How could one denote such a sequence?

I want to express the following in sequence:

$S$ is a sequene of natural numbers such that $n$ is repeated $x$ times, where $x$ is a positive integer.

In the following example, $x = 2n-1$

$$S = \{\underbrace{1}_\textrm{x = 1},\underbrace{2,2,2}_\textrm{x = 3},\underbrace{3,3,3,3,3}_\textrm{x = 5},\underbrace{4,4,4,4,4,4,4}_\textrm{x = 7},\dots\}$$

• Sets don't have repeated elements (compare with multiset). Therefore $$S=\{1,2,3,4,\ldots\}=\mathbb{N}.$$ – Zev Chonoles Aug 8 '13 at 0:13
• @ZevChonoles: Point.
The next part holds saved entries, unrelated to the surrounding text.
Lemma publish_bit_idle p i j :
  i / 64 < length (words p) -> idle_bit (publish_bit p i) j = idle_bit p j || (j =? i).
Proof.
  intros Hi. unfold publish_bit. destruct (lookup_lt_is_Some_2 (words p) (i / 64) Hi) as [x Hx].
  assert (Ha : alter (fun x => N.lor x (bit_mask i)) (i / 64) (words p) = <[i / 64 := N.lor x (bit_mask i)]> (words p)).
  { apply list_eq. intros k. destruct (decide (i / 64 = k)) as [<-|].
    - by rewrite list_lookup_alter_eq, list_lookup_insert_eq, Hx by done.
    - by rewrite list_lookup_alter_ne, list_lookup_insert_ne. }
  unfold bits_per_word at 1. rewrite Ha, idle_bit_insert by done.
  pose proof (Nat.div_mod_eq i 64). rewrite N.lor_spec, bit_mask_spec. unfold idle_bit, bits_per_word.
  pose proof (Nat.div_mod_eq j 64). destruct (Nat.eqb_spec (j / 64) (i / 64)) as [He|Hn].
  - rewrite He, Hx. f_equal. destruct (Nat.eqb_spec (j mod 64) (i mod 64)), (Nat.eqb_spec j i); subst; done || lia.
  - destruct (Nat.eqb_spec j i); [congruence|]. by rewrite orb_false_r.
Qed.

Definition words_ok (p : Pool) : Prop := Forall (fun x => (x < 2 ^ 64)%N) (words p).

Lemma publish_bit_words p i : words_ok p -> words_ok (publish_bit p i).
Proof.
  unfold words_ok, publish_bit. intros H. cbn. apply Forall_alter; [done|]. intros x Hx Hb.
  apply word_bound. intros j. rewrite N.lor_spec, bit_mask_spec, orb_true_iff, Nat.eqb_eq.
  intros [Hj| ->]; [by eapply testbit_bound|]. by apply Nat.mod_upper_bound.
Qed.

Lemma clear_lowest_bound x : (x < 2 ^ 64)%N -> (clear_lowest x < 2 ^ 64)%N.
Proof.
  intros Hx. destruct x as [|q]; [done|]. apply word_bound. intros j. rewrite clear_lowest_bit, andb_true_iff.
  intros [Hj _]. by eapply testbit_bound.
Qed.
A sequence is what I want. – JohnWO Aug 8 '13 at 0:17
• What you've done already is probably best: define $S$ and subsequently refer to $S$. You could get clever, e.g. define $\bigoplus$ (or something else) as sequence concatenation and define $S=\bigoplus_{n \geq 1} (n)_{i=1}^{2n-1}$, but it's more likely to cause more harm than good. (NB. This is Sloane's A003059.) – Douglas S. Stones Aug 8 '13 at 0:27
• Curiously, this sequence is $(\lceil \sqrt{n} \rceil)_{n \geq 1}$. – Douglas S. Stones Aug 8 '13 at 0:35
• @DouglasS.Stones yes, and with $x = 2n+1$ the sequence is $(\left \lfloor \sqrt{n} \right \rfloor)_{n\geq1}$ – JohnWO Aug 8 '13 at 0:53

There are a few ways you could do this, one of the easiest would be to let your sequence contain ordered pairs of natural numbers $(n_i,m_i)$ which you just choose to interpret as "the number $n_i$ repeated $m_i$ times."
Take the sequence with has $n$th term the natural number $n$ repeated $x_n$ times (where $x_n$ is something you define).